> _GOAL OF THE EXERCISE_:
Collect all lines from the listing that include the string "ltac".

> _DATA FOR THE TASK_:
___

(* ===== verification/BitSpec.v ===== *)
(** * Properties of logarithms, powers of two and narrow words

    The macros of [include/hsfs/log2.h] have one branch for constants, which the
    compiler folds, and one that runs; both compute the same function where
    they are defined. *)

From S2P Require Import Prelude Bitops.

(** ** The chain of tests *)

Lemma flag_pow2 n b : 0 <= b -> flag n (Z.shiftl 1 b) = Z.testbit n b.
Proof.
  intros Hb. unfold flag. rewrite Z.shiftl_1_l.
  assert (E : Z.land n (2 ^ b) = if Z.testbit n b then 2 ^ b else 0).
  { apply Z.bits_inj'. intros i Hi. rewrite Z.land_spec, Z.pow2_bits_eqb by done.
    destruct (Z.eqb_spec b i) as [<-|Hne].
    - rewrite andb_true_r. destruct (Z.testbit n b) eqn:Hn; [|by rewrite Z.bits_0].
      by rewrite Z.pow2_bits_true.
    - rewrite andb_false_r. destruct (Z.testbit n b); [by rewrite Z.pow2_bits_false|by rewrite Z.bits_0]. }
  rewrite E. destruct (Z.testbit n b); [|done].
  destruct (Z.eqb_spec (2 ^ b) 0); [|done]. pose proof (Z.pow_pos_nonneg 2 b). lia.
Qed.

Lemma ilog2_chain_log2 bits n :
  0 < n < 2 ^ Z.of_nat bits -> ilog2_chain bits n = Some (Z.log2 n).
Proof.
  induction bits as [|b IH]; intros Hn; [simpl in Hn; lia|].
  cbn [ilog2_chain]. rewrite flag_pow2 by lia. destruct (Z.testbit n (Z.of_nat b)) eqn:Hb.
  - f_equal. pose proof (log2_lt_width n _ Hn). destruct (Z.eq_dec (Z.log2 n) (Z.of_nat b)); [done|].
    rewrite Z.bits_above_log2 in Hb by lia. done.
  - apply IH. split; [lia|]. destruct (Z.lt_ge_cases n (2 ^ Z.of_nat b)) as [|Hge]; [done|]. exfalso.
    rewrite <- (Z.log2_unique n (Z.of_nat b)), Z.bit_log2 in Hb; [done|lia|lia|].
    split; [done|]. rewrite <- Nat2Z.inj_succ. lia.
Qed.

Lemma fls_log2 n : 0 < n < 2 ^ 32 -> fls n = Some (Z.log2 n + 1).
Proof.
  intros Hn. unfold fls, clz. rewrite u32_small by lia.
  destruct (Z.eqb_spec n 0); [lia|]. simpl. f_equal. lia.
Qed.

Lemma ilog2_u32_log2 n : 0 < n < 2 ^ 32 -> __ilog2_u32 n = Some (Z.log2 n).
Proof. intros Hn. unfold __ilog2_u32. rewrite fls_log2 by done. simpl. f_equal. lia. Qed.

Lemma ilog2_value constant n : 0 < n < 2 ^ 64 -> ilog2 constant 8 n = Some (Z.log2 n).
Proof.
  intros Hn. unfold ilog2. destruct constant; [|by apply ilog2_u64_log2].
  destruct (Z.ltb_spec n 1); [lia|]. by apply ilog2_chain_log2.
Qed.

(** [log2_up n] is the exponent of the least power of two that is not below. *)
Lemma log2_pred_up n : 1 < n -> Z.log2 (n - 1) + 1 = Z.log2_up n.
Proof. intros Hn. rewrite Z.log2_up_eqn by done. rewrite <- Z.sub_1_r. lia. Qed.

Lemma log2_up_63 n : 1 < n <= 2 ^ 63 -> 0 < Z.log2_up n <= 63.
Proof.
  intros Hn. split; [apply Z.log2_up_pos; lia|].
  rewrite <- (Z.log2_up_pow2 63) by lia. apply Z.log2_up_le_mono. lia.
Qed.

Lemma roundup_value constant n :
  1 < n <= 2 ^ 63 -> roundup_pow_of_two constant n = Some (2 ^ Z.log2_up n).
Proof.
  intros Hn. pose proof (log2_up_63 n Hn) as Hu.
  assert (Hp : 0 < 2 ^ Z.log2_up n < 2 ^ 64)
    by (split; [apply Z.pow_pos_nonneg|apply Z.pow_lt_mono_r]; lia).
  unfold roundup_pow_of_two, __roundup_pow_of_two, fls_long. rewrite u64_small by lia.
  destruct constant.
  - destruct (Z.eqb_spec n 1); [lia|]. rewrite ilog2_value by lia. simpl.
    rewrite log2_pred_up by lia. destruct (Z.ltb_spec (Z.log2_up n) 64); [|lia]. by rewrite Z.shiftl_1_l.
  - rewrite fls64_log2 by lia. simpl. rewrite log2_pred_up by lia.
    destruct (Z.ltb_spec (Z.log2_up n) 64); [|lia]. by rewrite Z.shiftl_1_l, u64_small by lia.
Qed.

Lemma rounddown_value constant n :
  0 < n < 2 ^ 64 -> rounddown_pow_of_two constant n = Some (2 ^ Z.log2 n).
Proof.
  intros Hn. pose proof (log2_lt_width n 64 Hn).
  assert (Hp : 0 < 2 ^ Z.log2 n < 2 ^ 64)
    by (split; [apply Z.pow_pos_nonneg|apply Z.pow_lt_mono_r]; lia).
  unfold rounddown_pow_of_two, __rounddown_pow_of_two, fls_long. destruct constant.
  - rewrite ilog2_value by done. simpl. by rewrite Z.shiftl_1_l.
  - rewrite fls64_log2 by done. simpl. rewrite Z.add_simpl_r. by rewrite Z.shiftl_1_l, u64_small by lia.
Qed.

(** The two branches of the macros of [log2.h] compute the same function:
    [ilog2] is the binary logarithm of every 64-bit number but 0, by the chain of
    tests, by counting leading zeros in 64 bits and, for a number of 32 bits, in
    32; [rounddown_pow_of_two] and [roundup_pow_of_two] give the powers of two
    next to the number, and [order_base_2] the exponent of the latter.  At 1 they
    part: the constant branch of [roundup_pow_of_two] answers 1, and the other one
    counts the leading zeros of 0, which is undefined. *)
Theorem log2_branches_agree n :
  0 < n < 2 ^ 64 ->
  (ilog2 true 8 n = Some (Z.log2 n) /\ ilog2 false 8 n = Some (Z.log2 n) /\
   (n < 2 ^ 32 -> ilog2 true 4 n = Some (Z.log2 n) /\ ilog2 false 4 n = Some (Z.log2 n))) /\
  (forall constant, exists d, rounddown_pow_of_two constant n = Some d /\
     is_power_of_2 d = true /\ d <= n < 2 * d) /\
  (1 < n <= 2 ^ 63 -> forall constant, exists u, roundup_pow_of_two constant n = Some u /\
     is_power_of_2 u = true /\ n <= u < 2 * n /\ order_base_2 constant n = Some (Z.log2 u)) /\
  roundup_pow_of_two true 1 = Some 1 /\ roundup_pow_of_two false 1 = None.
Proof.
  intros Hn. pose proof (log2_lt_width n 64 Hn) as Hw. split_and!; [by apply ilog2_value..| | | |done|done].
  - intros H32. assert (H : 0 < n < 2 ^ 32) by lia. split; [|by apply ilog2_u32_log2].
    change (ilog2 true 4 n) with (ilog2 true 8 n). by apply ilog2_value.
  - intros constant. exists (2 ^ Z.log2 n). split; [by apply rounddown_value|].
    pose proof (Z.log2_spec n ltac:(lia)) as Hs. rewrite Z.pow_succ_r in Hs by lia. split; [|lia].
    apply is_power_of_2_spec; [lia|]. exists (Z.log2 n). lia.
  - intros H1 constant. pose proof (log2_up_63 n H1) as Hu.
    assert (Hlt : 2 ^ Z.log2_up n < 2 ^ 64) by (apply Z.pow_lt_mono_r; lia).
    pose proof (Z.log2_up_spec n ltac:(lia)) as Hs.
    assert (E : 2 ^ Z.log2_up n = 2 * 2 ^ Z.pred (Z.log2_up n)).
    { rewrite <- Z.pow_succ_r by lia. f_equal. lia. }
    exists (2 ^ Z.log2_up n). split; [by apply roundup_value|]. split_and!.
    + apply is_power_of_2_spec; [lia|]. exists (Z.log2_up n). lia.
    + lia.
    + lia.
    + unfold order_base_2. rewrite roundup_value by done. simpl. apply ilog2_value. lia.
Qed.

Lemma log2_branches_agree_witness :
  roundup_pow_of_two true 1000 = Some 1024 /\ roundup_pow_of_two false 1000 = Some 1024 /\
  (exists u, roundup_pow_of_two false 1000 = Some u /\ is_power_of_2 u = true /\ 1000 <= u < 2 * 1000 /\
     order_base_2 false 1000 = Some (Z.log2 u)).
Proof.
  split; [by vm_compute|]. split; [by vm_compute|].
  apply (log2_branches_agree 1000); lia.
Defined.

(** ** Narrow words *)

Lemma lor_mod_low w x y : 0 <= w -> fits w y -> Z.lor x y mod 2 ^ w = Z.lor (x mod 2 ^ w) y.
Proof.
  intros Hw Hy. apply Z.bits_inj'. intros i Hi. rewrite Z.lor_spec. destruct (Z.lt_ge_cases i w).
  - by rewrite !Z.mod_pow2_bits_low, Z.lor_spec by lia.
  - by rewrite !Z.mod_pow2_bits_high, Hy by lia.
Qed.

Lemma fits_shiftr w x s : 0 <= s -> 0 <= w -> fits w x -> fits w (Z.shiftr x s).
Proof. intros Hs Hw Hx i Hi. rewrite Z.shiftr_spec by lia. apply Hx. lia. Qed.

Lemma shl_int_small w x s : 0 <= x < 2 ^ w -> 0 <= s -> 0 <= w -> w + s <= 31 -> shl_int x s = Some (Z.shiftl x s).
Proof.
  intros Hx Hs Hw Hsum. unfold shl_int. rewrite Z.shiftl_mul_pow2 by done.
  assert (x * 2 ^ s < 2 ^ 31); [|by rewrite (proj2 (Z.ltb_lt _ _))].
  apply Z.lt_le_trans with (2 ^ w * 2 ^ s).
  - apply Z.mul_lt_mono_pos_r; [apply Z.pow_pos_nonneg|]; lia.
  - rewrite <- Z.pow_add_r by done. apply Z.pow_le_mono_r; lia.
Qed.

(** Below the width, a narrow rotation is the rotation of the narrow word. *)
Lemma rol_narrow_rol w word shift :
  0 <= word < 2 ^ w -> 0 < shift < w -> w <= 16 -> rol_narrow w word shift = rol_w w word shift.
Proof.
  intros Hword Hs Hw. unfold rol_narrow, rol_w.
  rewrite (proj2 (Z.leb_le 0 shift)), (proj2 (Z.leb_le shift w)), (proj2 (Z.ltb_lt 0 shift)),
    (proj2 (Z.ltb_lt shift w)) by lia. simpl.
  rewrite (shl_int_small w) by lia. simpl. f_equal. apply lor_mod_low; [lia|].
  apply fits_shiftr; [lia..|]. apply fits_range; lia.
Qed.

Lemma ror_narrow_ror w word shift :
  0 <= word < 2 ^ w -> 0 < shift < w -> w <= 16 -> ror_narrow w word shift = ror_w w word shift.
Proof.
  intros Hword Hs Hw. unfold ror_narrow, ror_w.
  rewrite (proj2 (Z.leb_le 0 shift)), (proj2 (Z.leb_le shift w)), (proj2 (Z.ltb_lt 0 shift)),
    (proj2 (Z.ltb_lt shift w)) by lia. simpl.
  rewrite (shl_int_small w) by lia. simpl. f_equal. rewrite Z.lor_comm, (Z.lor_comm (Z.shiftr _ _)).
  apply lor_mod_low; [lia|]. apply fits_shiftr; [lia..|]. apply fits_range; lia.
Qed.

(** [sign_extend32] copies the bit at [index] into the bits above it. *)
Lemma sign_extend32_spec value index :
  0 <= value < 2 ^ 32 -> 0 <= index < 32 ->
  exists r, sign_extend32 value index = Some r /\ - 2 ^ index <= r < 2 ^ index /\
    r mod 2 ^ (index + 1) = value mod 2 ^ (index + 1).
Proof.
  intros Hv Hi. unfold sign_extend32, u8. rewrite Z.mod_small by lia.
  destruct (Z.ltb_spec (31 - index) 32); [|lia]. eexists. split; [done|].
  set (s := 31 - index). set (v := value mod 2 ^ (index + 1)).
  assert (Hp : 2 ^ 32 = 2 ^ (index + 1) * 2 ^ s) by (rewrite <- Z.pow_add_r by lia; f_equal; lia).
  assert (Hp' : 2 ^ 31 = 2 ^ index * 2 ^ s) by (rewrite <- Z.pow_add_r by lia; f_equal; lia).
  assert (Hps : 0 < 2 ^ s) by (apply Z.pow_pos_nonneg; lia).
  assert (Hpi : 2 ^ (index + 1) = 2 * 2 ^ index) by (rewrite Z.add_1_r, Z.pow_succ_r; lia).
  assert (Hi0 : 0 < 2 ^ index) by (apply Z.pow_pos_nonneg; lia).
  assert (Hvr : 0 <= v < 2 ^ (index + 1)) by (apply Z.mod_pos_bound; lia).
  assert (Hu : u32 (Z.shiftl value s) = v * 2 ^ s).
  { unfold u32. rewrite Z.shiftl_mul_pow2, Hp by lia. apply Z.mul_mod_distr_r; lia. }
  unfold s32. rewrite Hu, Z.shiftr_div_pow2 by lia. destruct (Z.ltb_spec (v * 2 ^ s) (2 ^ 31)) as [Hlt|Hge].
  - rewrite Z.div_mul by lia. assert (v < 2 ^ index) by (apply (Z.mul_lt_mono_pos_r (2 ^ s)); lia).
    split; [lia|]. unfold v. apply Z.mod_mod. lia.
  - assert (2 ^ index <= v) by (apply (Z.mul_le_mono_pos_r _ _ (2 ^ s)); lia).
    replace (v * 2 ^ s - 2 ^ 32) with ((v - 2 ^ (index + 1)) * 2 ^ s) by lia.
    rewrite Z.div_mul by lia. split; [lia|].
    replace (v - 2 ^ (index + 1)) with (v + (-1) * 2 ^ (index + 1)) by lia.
    rewrite Z.mod_add by lia. unfold v. apply Z.mod_mod. lia.
Qed.

(** [__ffs64] looks at the low 32 bits only and counts from 1. *)
Example ffs64_low : __ffs64 1 = 1 /\ __ffs64 (2 ^ 40) = 0 /\ __ffs64 (2 ^ 40 + 2 ^ 4) = 5.
Proof. split_and!; by vm_compute. Qed.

___

> _RESULT OF THIS TASK_:
    pose proof (Z.log2_spec n ltac:(lia)) as Hs. rewrite Z.pow_succ_r in Hs by lia. split; [|lia].
    pose proof (Z.log2_up_spec n ltac:(lia)) as Hs.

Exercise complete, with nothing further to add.